Pubs to shut at 10pm as government ramps up Covid-19 restrictions
The government has announced a fresh range of restrictions to be in place for at least six months after the number of Covid-19 cases surged.
Addressing the House of Commons, prime minister Boris Johnson said employees who can work at home should now do so - pulling back from earlier entreaties for people to get back into offices.

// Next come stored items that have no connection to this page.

(** X8.  The declared loggers of a registry [New] returns: the names that
    have a handle are the declared names, which are pairwise distinct, and
    the handle of a declaration bears its name, is gated by a level with
    the severity of its effective level name, and writes to the registered
    appenders of its effective references, at least one. *)
Theorem New_declared raw config w c w1 :
  Unpack raw = inr config →
  New raw w = Ret (c, w1) →
  let lcs := cfg.logger (cfg.loggers config) in
  NoDup (cfg.Name <$> lcs)
  ∧ (∀ k, is_Some (nameToLogger c !! k) ↔ k ∈ cfg.Name <$> lcs)
  ∧ (∀ lc, lc ∈ lcs →
       ∃ zl L,
         nameToLogger c !! cfg.Name lc = Some zl
         ∧ logger_name zl = cfg.Name lc
         ∧ UnmarshalText (effectiveLevelName c lc) = Some (level_value L)
         ∧ gatesOf zl = replicate (length (appendersOf zl)) (Some L)
         ∧ appendersOf zl
           ≡ₚ appendersIn (resolved c (MakeStringSet (effectiveRefs c lc)))
         ∧ appendersOf zl ≠ []).
Proof.
  intros Hraw HNew lcs.
  destruct (New_Ret_registry _ _ _ _ _ Hraw HNew)
    as (c0&c1&wa&_&Hs&Hb&_&Hc).
  apply startup_Ret_inv in Hs as (_&_&Hempty&_).
  apply buildLoggers_Ret_inv in Hb as (_&Hnd&_&_&Hdecl&Horigin&_).
  fold lcs in Hnd, Hdecl, Horigin.
  split_and!; [done| |].
  - intros k. split.
    + intros [zl Hzl]. destruct (Horigin k zl Hzl) as [Hold|Hbuilt].
      * by rewrite Hempty, lookup_empty in Hold.
      * destruct Hbuilt as (lc&_&_&Hin&->&_). apply list_elem_of_fmap.
        eauto.
    + intros (lc&->&Hin)%list_elem_of_fmap.
      destruct (Hdecl lc Hin) as (zl&_&_&Hzl&_). by eexists.
  - intros lc Hin. destruct (Hdecl lc Hin) as (zl&wx&wy&Hzl&Hnew&_).
    apply newLogger_Ret_obs in Hnew as (lv&Hlv&Hn&_&Happs&Hne&Hg&_).
    exists zl, (mkAtomicLevel (next_addr wx) lv).
    rewrite Hc. split_and!; try done.
Qed.
(** The earlier revision starts from one hour, and measures the idle time
    the other way round (see [timeSince_r1]). *)
Lemma delay_r1 (w : World Env) :
  (stopOldContainersJob_r1 w).1 = least Hour (contributions (visits_r1 w)).
Proof.
  rewrite job_result_r1. unfold visits_r1.
  exact (pass_nextRunner timeSince_r1 _ (mkJobVars [] [] Hour) (passStart w)).
Qed.

(** C4.  The visitor never stops the iteration, and what it does with an
    entry follows the entry's flags and its idle time [idle]: not running,
    nothing; running and not paused, [idle] under one minute lowers
    [nextRunner] to at most one minute less [idle] and queues nothing,
    otherwise the name is queued for a pause; running and paused, [idle]
    under one hour lowers [nextRunner] to at most one hour less [idle],
    otherwise the name is queued for a stop.  [idle] is the time from
    [lastUsed] to the clock's reading, and the subtraction from a threshold is
    exact unless it leaves the range of a duration. *)
Theorem visitor_classifies (name : string) (container : ContainerState) (v : JobVars)
  (w : World Env) :
  let idle := (timeSince container w).1 in
  let v' := (visitor name container v w).1.2 in
  (visitor name container v w).1.1 = true
  /\ (Running container = false -> v' = v)
  /\ (Running container = true -> Paused container = false -> idle < Minute ->
      v' = mkJobVars (toStop v) (toPause v) (Z.min (nextRunner v) (dsub Minute idle))
      /\ contribution container idle = Some (dsub Minute idle))
  /\ (Running container = true -> Paused container = false -> Minute <= idle ->
      v' = mkJobVars (toStop v) (toPause v ++ [name]) (nextRunner v)
      /\ contribution container idle = None)
  /\ (Running container = true -> Paused container = true -> idle < Hour ->
      v' = mkJobVars (toStop v) (toPause v) (Z.min (nextRunner v) (dsub Hour idle))
      /\ contribution container idle = Some (dsub Hour idle))
  /\ (Running container = true -> Paused container = true -> Hour <= idle ->
      v' = mkJobVars (toStop v ++ [name]) (toPause v) (nextRunner v)
      /\ contribution container idle = None)
  /\ (forall lastUsed, LastUsed container = Some lastUsed ->
      let now := (timeNow (timeNow (env w)).2).1 in
      idle = Sub now lastUsed
      /\ (minDuration <= now - lastUsed <= maxDuration -> idle = now - lastUsed))
  /\ (forall threshold, threshold - maxDuration <= idle < threshold ->
      dsub threshold idle = threshold - idle).
Proof.
  intros idle v'. unfold v'. rewrite visitor_run. cbn [fst snd]. fold idle.
  unfold account, contribution, PAUSE_DELAY, STOP_DELAY, GoTime.min.
  split; [done|]. split; [by intros ->|].
  split. { intros -> -> H. apply Z.ltb_lt in H. by rewrite H. }
  split. { intros -> -> H. apply Z.ltb_ge in H. by rewrite H. }
  split. { intros -> -> H. apply Z.ltb_lt in H. by rewrite H. }
  split. { intros -> -> H. apply Z.ltb_ge in H. by rewrite H. }
  split.
  - intros lastUsed H. unfold idle. rewrite (timeSince_used _ _ _ H).
    split; [done | apply Sub_exact].
  - intros threshold H. unfold dsub. apply wrap64_id. durations. lia.
Qed.

(** C3 (later revision).  For an entry that was never used the visitor takes
    the time from the zero Time to the clock's reading as the idle time.  With
    a clock that reads an hour or more past the zero Time this is at least
    both thresholds (and the largest duration there is once the clock is 292
    years past it), so a running entry is queued for a pause when it is not
    paused and for a stop when it is, and [nextRunner] stays as it was. *)
Theorem never_used_is_due (name : string) (container : ContainerState) (v : JobVars)
  (w : World Env) :
  Running container = true ->
  LastUsed container = None ->
  Hour <= (timeNow (env w)).1 ->
  let idle := (timeSince container w).1 in
  let v' := (visitor name container v w).1.2 in
  Minute <= idle /\ Hour <= idle
  /\ (maxDuration <= (timeNow (env w)).1 -> idle = maxDuration)
  /\ contribution container idle = None
  /\ nextRunner v' = nextRunner v
  /\ (Paused container = false ->
      v' = mkJobVars (toStop v) (toPause v ++ [name]) (nextRunner v))
  /\ (Paused container = true ->
      v' = mkJobVars (toStop v ++ [name]) (toPause v) (nextRunner v)).
Proof.
  intros Hrun Hnil Hclock idle v'.
  assert (Hidle : idle = Sub (timeNow (env w)).1 zeroTime).
  { unfold idle. by apply timeSince_never_used. }
  assert (Hge : Hour <= idle).
  { rewrite Hidle. unfold Sub, zeroTime.
    destruct (Z.ltb_spec maxDuration ((timeNow (env w)).1 - 0)); [durations; lia|].
    destruct (Z.ltb_spec ((timeNow (env w)).1 - 0) minDuration); durations; lia. }
  assert (Hge' : Minute <= idle) by (durations; lia).
  split; [done|]. split; [done|].
  split. { intros H. rewrite Hidle. apply Sub_saturates. unfold zeroTime. lia. }
  destruct (visitor_classifies name container v w)
    as (_ & _ & _ & Hpause & _ & Hstop & _).
  fold idle v' in Hpause, Hstop.
  destruct (Paused container) eqn:Hp.
  - destruct (Hstop Hrun eq_refl Hge) as [-> ->]. done.
  - destruct (Hpause Hrun eq_refl Hge') as [-> ->]. done.
Qed.
Lemma step_not_blank (now : Z) (g : Gesture) (st : State) :
  Forall not_blank (tasks st) -> Forall not_blank (tasks (step now g st)).
Proof.
  intros H. destruct g as [v| |key|i]; cbn [step].
  - exact H.
  - apply addTask_not_blank, H.
  - unfold handleKeyPress. destruct (JsString.eqb key _);
      [apply addTask_not_blank|]; exact H.
  - rewrite deleteTask_tasks. rewrite Forall_forall in H |- *.
    intros t Ht. apply filter_In in Ht. apply H, Ht.
Qed.

(** X2. No task of a state the component can reach has a blank text: each
    one holds a character that is not white space. *)
Theorem reachable_texts_not_blank (st : State) (Hreach : reachable st) :
  Forall (fun task => JsString.blank (text task) = false) (tasks st)
  /\ forall task, In task (tasks st) ->
       exists c, In c (text task) /\ JsString.is_white_space c = false.
Proof.
  assert (H : Forall not_blank (tasks st)).
  { induction Hreach as [|now g st _ IH].
    - repeat constructor.
    - apply step_not_blank, IH. }
  split; [exact H|].
  intros t Ht. rewrite Forall_forall in H. specialize (H t Ht).
  unfold not_blank, JsString.blank in H.
  induction (text t) as [|c s IH]; simpl in H; [discriminate|].
  destruct (JsString.is_white_space c) eqn:E.
  - destruct (IH H) as (c' & Hc & Hw). exists c'. simpl; auto.
  - exists c. simpl; auto.
Qed.

Lemma reachable_texts_not_blank_witness :
  let st := run [ (10, Change js:" x "); (11, ClickAdd);
                  (12, Change js:"  "); (13, KeyPress js:"Enter") ] initial in
  Forall (fun task => JsString.blank (text task) = false) (tasks st)
  /\ forall task, In task (tasks st) ->
       exists c, In c (text task) /\ JsString.is_white_space c = false.
Proof.
  apply reachable_texts_not_blank.
  apply reachable_run, reach_initial.
Defined.

(** X3. A step keeps the identifiers pairwise distinct when the clock
    reading it sees is not an identifier of the collection. *)
Theorem step_keeps_distinct (now : Z) (g : Gesture) (st : State)
    (Hdistinct : NoDup (ids st)) (Hfresh : ~ In now (ids st)) :
  NoDup (ids (step now g st)).
Proof.
  destruct (ids_step now g st) as [E|[[i E]|E]]; rewrite E.
  - exact Hdistinct.
  - apply NoDup_filter, Hdistinct.
  - apply NoDup_app; [exact Hdistinct|repeat constructor; simpl; tauto|].
    intros j Hj [<-|[]]. contradiction.
Qed.
Lemma trim_cons c r : isWhiteSpace c = false -> trim (c :: r) = c :: trimEnd r.
Proof. intros Hc. exact (@trim_app_cons [] c r eq_refl Hc). Qed.

Lemma trim_idem s : trim (trim s) = trim s.
Proof.
  destruct (blank_or_not isWhiteSpace s) as [H|[a [c [r [-> [Ha Hc]]]]]].
  - rewrite (trim_blank _ H). reflexivity.
  - rewrite trim_app_cons by assumption.
    rewrite trim_cons by exact Hc.
    now rewrite trimEnd_idem.
Qed.

Lemma trim_trimStart s : trim (trimStart s) = trim s.
Proof. unfold trim, trimStart. now rewrite dropWhile_idem. Qed.

Lemma trim_trimEnd s : trim (trimEnd s) = trim s.
Proof.
  destruct (blank_or_not isWhiteSpace s) as [H|[a [c [r [-> [Ha Hc]]]]]].
  - rewrite (trimEnd_blank _ H), (trim_blank _ H). reflexivity.
  - rewrite trimEnd_app_cons by exact Hc.
    rewrite !trim_app_cons by assumption. now rewrite trimEnd_idem.
Qed.

Lemma trim_noWhiteSpace s : noWhiteSpace s = true -> trim s = s.
Proof.
  unfold noWhiteSpace. intros H. destruct s as [|c r]; [reflexivity|].
  simpl in H. apply andb_true_iff in H. destruct H as [Hc Hr].
  apply negb_true_iff in Hc.
  rewrite trim_cons by exact Hc. f_equal.
  induction r as [|x r IH]; [reflexivity|].
  simpl in Hr. apply andb_true_iff in Hr. destruct Hr as [Hx Hr].
  apply negb_true_iff in Hx. rewrite trimEnd_cons by exact Hx. now rewrite IH.
Qed.

(** [trim] before a comma: the comma is not blank. *)
Lemma trim_around_comma a r :
  trim (a ++ 44%N :: r) = trimStart a ++ 44%N :: trimEnd r.
Proof.
  unfold trim, trimStart. rewrite dropWhile_app_stop by reflexivity.
  now apply trimEnd_app_cons.
Qed.

(** *** [split(',')] and [includes(',')] *)

Lemma js_comma : js "," = [44%N].
Proof. reflexivity. Qed.

Lemma noComma_cons c s : noComma (c :: s) = negb (c =? 44)%N && noComma s.
Proof. reflexivity. Qed.

Lemma startsWith_comma x s : startsWith [44%N] (x :: s) = (x =? 44)%N.
Proof.
  change (startsWith [44%N] (x :: s)) with ((44 =? x)%N && true).
  rewrite andb_true_r. apply N.eqb_sym.
Qed.

Lemma indexOf_comma_cons x s :
  indexOf [44%N] (x :: s)
  = if (x =? 44)%N then Some O else option_map S (indexOf [44%N] s).
Proof.
  change (indexOf [44%N] (x :: s))
    with (if startsWith [44%N] (x :: s) then Some O
          else option_map S (indexOf [44%N] s)).
  now rewrite startsWith_comma.
Qed.

Lemma includes_comma a r : includes [44%N] (a ++ 44%N :: r) = true.
Proof.
  unfold includes.
  assert (H : exists i, indexOf [44%N] (a ++ 44%N :: r) = Some i).
  { induction a as [|x a [i IH]].
    - now exists O.
    - rewrite <- app_comm_cons, indexOf_comma_cons.
      destruct (x =? 44)%N.
      + now exists O.
      + rewrite IH. simpl. now exists (S i). }
  destruct H as [i ->]. reflexivity.
Qed.

Lemma includes_noComma s : noComma s = true -> includes [44%N] s = false.
Proof.
  unfold includes. intros H.
  assert (Hn : indexOf [44%N] s = None).
  { induction s as [|x s IH]; [reflexivity|].
    rewrite noComma_cons in H. apply andb_true_iff in H. destruct H as [Hx Hs].
    apply negb_true_iff in Hx. rewrite indexOf_comma_cons, Hx.
    now rewrite IH. }
  now rewrite Hn.
Qed.

Lemma split_acc_noComma cur a :
  noComma a = true -> split_acc 44 cur a = [rev cur ++ a].
Proof.
  revert cur; induction a as [|x a IH]; intros cur H; simpl.
  - now rewrite app_nil_r.
  - rewrite noComma_cons in H. apply andb_true_iff in H. destruct H as [Hx Ha].
    apply negb_true_iff in Hx. rewrite Hx, IH by exact Ha. simpl.
    now rewrite <- app_assoc.
Qed.

Lemma split_acc_comma cur a r :
  noComma a = true ->
  split_acc 44 cur (a ++ 44%N :: r) = (rev cur ++ a) :: split_acc 44 [] r.
Proof.
  revert cur; induction a as [|x a IH]; intros cur H; simpl.
  - now rewrite app_nil_r.
  - rewrite noComma_cons in H. apply andb_true_iff in H. destruct H as [Hx Ha].
    apply negb_true_iff in Hx. rewrite Hx, IH by exact Ha. simpl.
    now rewrite <- app_assoc.
Qed.

Lemma split_comma a r :
  noComma a = true -> split 44 (a ++ 44%N :: r) = a :: split 44 r.
Proof. intros Ha. unfold split. now rewrite split_acc_comma. Qed.

Lemma split_noComma a : noComma a = true -> split 44 a = [a].
Proof. intros Ha. unfold split. now rewrite split_acc_noComma. Qed.

Lemma split_acc_nonempty c cur s : (1 <= List.length (split_acc c cur s))%nat.
Proof.
  revert cur; induction s as [|x s IH]; intros cur; simpl; [lia|].
  destruct (x =? c)%N; simpl; [lia | apply IH].
Qed.

(** *** [split(/\s+/)] *)

Lemma splitWs_acc_noWhiteSpace cur a :
  noWhiteSpace a = true -> splitWs_acc false cur a = [rev cur ++ a].
Proof.
  unfold noWhiteSpace.
  revert cur; induction a as [|x a IH]; intros cur H; simpl.
  - now rewrite app_nil_r.
  - simpl in H. apply andb_true_iff in H. destruct H as [Hx Ha].
    apply negb_true_iff in Hx. rewrite Hx, IH by exact Ha. simpl.
    now rewrite <- app_assoc.
Qed.

Lemma splitWs_two a b c r :
  noWhiteSpace a = true -> isWhiteSpace b = true ->
  noWhiteSpace (c :: r) = true ->
  splitWs (a ++ b :: c :: r) = [a; c :: r].
Proof.
  intros Ha Hb Hcr. unfold splitWs.
  assert (H : forall cur, splitWs_acc false cur (a ++ b :: c :: r)
                          = [rev cur ++ a; c :: r]).
  { unfold noWhiteSpace in Ha.
    induction a as [|x a IH]; intros cur; simpl.
    - rewrite Hb, app_nil_r.
      pose proof Hcr as Hcr'. unfold noWhiteSpace in Hcr'. simpl in Hcr'.
      apply andb_true_iff in Hcr'. destruct Hcr' as [Hc Hr].
      apply negb_true_iff in Hc. rewrite Hc.
      now rewrite (@splitWs_acc_noWhiteSpace [c] r Hr).
    - simpl in Ha. apply andb_true_iff in Ha. destruct Ha as [Hx Ha].
      apply negb_true_iff in Hx. rewrite Hx, IH by exact Ha. simpl.
      now rewrite <- app_assoc. }
  exact (H []).
Qed.

End TextFacts.

(** ** Facts about numerals and the count pattern *)

Module ParserFacts.
Import TextFacts InputParser Notions.

Lemma isDigit_range c : isDigit c = true -> (48 <= c <= 57)%N.
Proof.
  unfold isDigit. rewrite andb_true_iff, !N.leb_le. tauto.
Qed.

Lemma isDigit_not_blank c : isDigit c = true -> isWhiteSpace c = false.
Proof.
  intros H. apply isDigit_range in H. unfold isWhiteSpace.
  repeat match goal with
         | |- context [(c =? ?k)%N] =>
           replace (c =? k)%N with false by (symmetry; apply N.eqb_neq; lia)
         end.
  replace (c <=? 13)%N with false by (symmetry; apply N.leb_gt; lia).
  replace (8192 <=? c)%N with false by (symmetry; apply N.leb_gt; lia).
  now rewrite andb_false_r.
Qed.

Lemma isDigit_not_comma c : isDigit c = true -> (c =? 44)%N = false.
Proof. intros H. apply isDigit_range in H. apply N.eqb_neq. lia. Qed.

Lemma allDigits_noWhiteSpace s : allDigits s = true -> noWhiteSpace s = true.
Proof.
  unfold allDigits, noWhiteSpace. rewrite !forallb_forall. intros H x Hx.
  apply negb_true_iff, isDigit_not_blank, H, Hx.
Qed.

Lemma allDigits_noComma s : allDigits s = true -> noComma s = true.
Proof.
  unfold allDigits, noComma. rewrite !forallb_forall. intros H x Hx.
  apply negb_true_iff, isDigit_not_comma, H, Hx.
Qed.

Lemma takeWhile_all p s : forallb p s = true -> takeWhile p s = s.
Proof.
  induction s as [|x s IH]; simpl; [reflexivity|].
  intros H. apply andb_true_iff in H. destruct H as [Hx Hs].
  now rewrite Hx, IH.
Qed.

Lemma allDigits_uintUnits d : allDigits (uintUnits d) = true.
Proof. induction d; simpl; auto. Qed.

Lemma uintUnits_nil d : uintUnits d = [] -> d = Decimal.Nil.
Proof. destruct d; simpl; intros H; [reflexivity | discriminate ..]. Qed.

Lemma numeral_digits n : allDigits (numeral n) = true.
Proof. apply allDigits_uintUnits. Qed.

Lemma numeral_not_empty n : numeral n <> [].
Proof.
  unfold numeral. intros H. apply uintUnits_nil in H.
  destruct n as [|p]; [discriminate|].
  exact (DecimalPos.Unsigned.to_uint_nonnil p H).
Qed.

Lemma digits_acc d acc :
  fold_left digitStep (uintUnits d) (Z.pos acc) = Z.pos (Pos.of_uint_acc d acc).
Proof.
  revert acc; induction d; intros acc;
    cbn [uintUnits fold_left Pos.of_uint_acc]; [reflexivity | ..];
    rewrite <- IHd; f_equal; unfold digitStep; lia.
Qed.

Lemma digitsValue_uintUnits d :
  digitsValue (uintUnits d) = Z.of_N (N.of_uint d).
Proof.
  unfold digitsValue. change (fun acc c => acc * 10 + (Z.of_N c - 48)) with digitStep.
  induction d; cbn [uintUnits fold_left N.of_uint Pos.of_uint];
    [reflexivity | exact IHd | ..];
    match goal with
    | |- fold_left digitStep _ ?z = _ =>
      let k := eval vm_compute in z in change z with k
    end; apply digits_acc.
Qed.

Lemma digitsValue_numeral n : digitsValue (numeral n) = Z.of_N n.
Proof.
  unfold numeral. rewrite digitsValue_uintUnits.
  now rewrite DecimalN.Unsigned.of_to.
Qed.

Lemma parseInt10_digits ds :
  ds <> [] -> allDigits ds = true -> parseInt10 ds = Some (digitsValue ds).
Proof.
  intros Hne Hd. destruct ds as [|c r]; [congruence|].
  pose proof Hd as Hd'. unfold allDigits in Hd'. simpl in Hd'.
  apply andb_true_iff in Hd'. destruct Hd' as [Hc Hr].
  pose proof (isDigit_range _ Hc) as Hrange.
  unfold parseInt10, trimStart. simpl dropWhile.
  rewrite (isDigit_not_blank _ Hc).
  replace (c =? 45)%N with false by (symmetry; apply N.eqb_neq; lia).
  replace (c =? 43)%N with false by (symmetry; apply N.eqb_neq; lia).
  rewrite (takeWhile_all isDigit (c :: r) Hd).
  f_equal. lia.
Qed.

Lemma parseInt10_numeral n : parseInt10 (numeral n) = Some (Z.of_N n).
Proof.
  rewrite parseInt10_digits.
  - now rewrite digitsValue_numeral.
  - apply numeral_not_empty.
  - apply numeral_digits.
Qed.

Lemma numberMatch_digits ds :
  ds <> [] -> allDigits ds = true -> numberMatch ds = Some ds.
Proof.
  intros Hne Hd. unfold numberMatch.
  rewrite (takeWhile_all isDigit ds Hd), (dropWhile_all isDigit ds Hd).
  destruct ds; [congruence | reflexivity].
Qed.

Lemma numberMatch_not_number s :
  match s with [] => True | c :: _ => isDigit c = false end ->
  numberMatch s = None.
Proof.
  unfold numberMatch. destruct s as [|c r]; [reflexivity|].
  intros Hc. simpl. now rewrite Hc.
Qed.

Lemma countOf_range countPart : 1 <= countOf countPart <= 20.
Proof.
  unfold countOf. destruct (numberMatch countPart) as [g|]; [|lia].
  destruct (parseInt10 g) as [n|]; [|lia].
  destruct (0 <? n) eqn:E1; simpl; [|lia].
  destruct (n <=? 20) eqn:E2; [|lia].
  apply Z.ltb_lt in E1. apply Z.leb_le in E2. lia.
Qed.


Lemma countOf_not_number s :
  match s with [] => True | c :: _ => isDigit c = false end -> countOf s = 3.
Proof. intros H. unfold countOf. now rewrite numberMatch_not_number. Qed.

(** The outcome on an input with a comma, [a] being the text before the
    first comma of the trimmed input and [r] the text after it. *)
Lemma parseInput_comma raw a r :
  trim raw = a ++ 44%N :: r -> noComma a = true ->
  parseInput raw
  = if isEmpty (trim a) then emptyKeyword
    else Parsed (trim a)
                (countOf (trim (join (js ",") (List.map trim (split 44 r))))).
Proof.
  intros Htrim Ha. unfold parseInput. rewrite Htrim.
  replace (isEmpty (a ++ 44%N :: r)) with false by (destruct a; reflexivity).
  rewrite js_comma at 1. rewrite includes_comma.
  rewrite !(@split_comma a r Ha).
  match goal with
  | |- context [(2 <=? ?n)%nat] =>
    assert (Hlen : (2 <=? n)%nat = true);
      [apply Nat.leb_le; simpl; rewrite length_map;
       pose proof (split_acc_nonempty 44 [] r); unfold split; lia
      | rewrite Hlen]
  end.
  cbn [List.map nth skipn]. rewrite trim_idem.
  unfold countOf, emptyKeyword, inRange.
  destruct (numberMatch _) as [g|]; [|reflexivity].
  destruct (parseInt10 g) as [n|]; [|reflexivity].
  destruct ((0 <? n) && (n <=? 20)); reflexivity.
Qed.

Lemma parseInput_clause kw clause :
  noComma kw = true -> noComma clause = true ->
  parseInput (kw ++ 44%N :: clause)
  = if isEmpty (trim kw) then emptyKeyword
    else Parsed (trim kw) (countOf (trim clause)).
Proof.
  intros Hkw Hcl.
  rewrite (@parseInput_comma (kw ++ 44%N :: clause) (trimStart kw) (trimEnd clause)).
  - rewrite trim_trimStart.
    rewrite split_noComma by (now apply forallb_trimEnd).
    cbn [List.map join]. now rewrite trim_idem, trim_trimEnd.
  - apply trim_around_comma.
  - now apply forallb_trimStart.
Qed.

Lemma trim_edges c m d :
  isWhiteSpace c = false -> isWhiteSpace d = false ->
  trim (c :: m ++ [d]) = c :: m ++ [d].
Proof.
  intros Hc Hd. rewrite trim_cons by exact Hc. f_equal.
  now apply trimEnd_snoc.
Qed.

Lemma parseInput_blank raw :
  allWhiteSpace raw = true ->
  parseInput raw = ValidationError (js "Please enter a keyword").
Proof.
  intros H. unfold parseInput. now rewrite (trim_blank raw H).
Qed.

Lemma parseInput_single tok :
  tok <> [] -> noWhiteSpace tok = true -> noComma tok = true ->
  parseInput tok = Parsed tok 3.
Proof.
  intros Hne Hws Hco. unfold parseInput.
  rewrite (trim_noWhiteSpace tok Hws).
  change (js ",") with [44%N]. rewrite (includes_noComma tok Hco).
  unfold splitWs. rewrite (@splitWs_acc_noWhiteSpace [] tok Hws).
  destruct tok; [congruence | reflexivity].
Qed.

From Thursday, pubs, bars and restaurants can only operate table service and must close by 10pm.
The requirement to wear face masks has also been extended to all retail staff, everyone in taxis or hire cars, and all staff and customers in indoor hospitality venues, other than when they are eating.
The amount of people allowed to attend weddings has been halved to 15, although a maximum of 30 may still attend funerals, while the so-called rule of six will be extended to all indoor adult team sports.
In addition, Covid-secure guidelines will now become legal obligations, with businesses fined or even closed for breaching rules. The fine for failing to wear a face mask or for not following the rule of six has risen to £200, while the military could be brought in if needed to support the police.
"These measures will only work if people comply," Johnson said. "We will provide the police and local authorities with the extra funding they need, a greater police presence on our streets, and the option to draw on military support where required to free up the police."
Johnson also told MPs that the virus was, "for the time being, a fact of our lives" and warned that the restrictions would therefore remain in place for six months. "If the R rate is not reduced to below 1, we reserve the right to use greater firepower with significantly greater restrictions," he added.
On Monday, the UK recorded 4,368 more Covid-19 cases, the second-highest daily total since May, with the R rate now estimated to be between 1.1 and 1.4. The country’s alert level was also upped from 3 to 4, the second-most serious stage, meaning transmission of Covid-19 is "high or rising exponentially".
Johnson said that no government wanted to stifle freedoms in the way they had been this year. But he warned that around 1,000 people were now testing positive every day and that the virus was spreading to more vulnerable age groups.
"This is the moment we must act," he said. "We are taking decisive and appropriate steps to balance saving lives to protecting jobs and livelihoods."
Keir Starmer, the Labour leader, said the opposition party broadly supported the measures. But he criticised the government’s approach and said families would be worried "the government doesn’t have a clear strategy. This is a time of national crisis and we need clear leadership."
Asked about the measures by the BBC, Carolyn Fairbairn, director-general of the CBI, said: "They are a really crushing blow in many ways. Everyone understands that the number one priority is to avoid a second wave but the effect on our economy is going be very serious.
"It should be kept as short as possible - six months will be quite a shock to people. Everything should be done to bring that forward."
She said a successor scheme to the furlough scheme, which ends on 31 October, was also "desperately needed".
Roger Barker, director of policy at the Institute of Directors, said: "These new measures will inevitably put the brakes on the economic recovery somewhat, but businesses will hope they prevent stricter measures down the road.
"The onus is squarely on the government to set out its next phase of its support. Key schemes are set to wind down in the months ahead, but it’s clear that businesses aren’t out of the woods yet."
Tom Stainer, chief executive of the Campaign for Real Ale, said: "This curfew is an arbitrary restriction that unfairly targets the hospitality sector and will have a demonstrating impact on pubs, jobs and local communities. Camra is calling on the government to publish the evidence that pubs or restaurants are the source of more transmissions than other sectors across the country."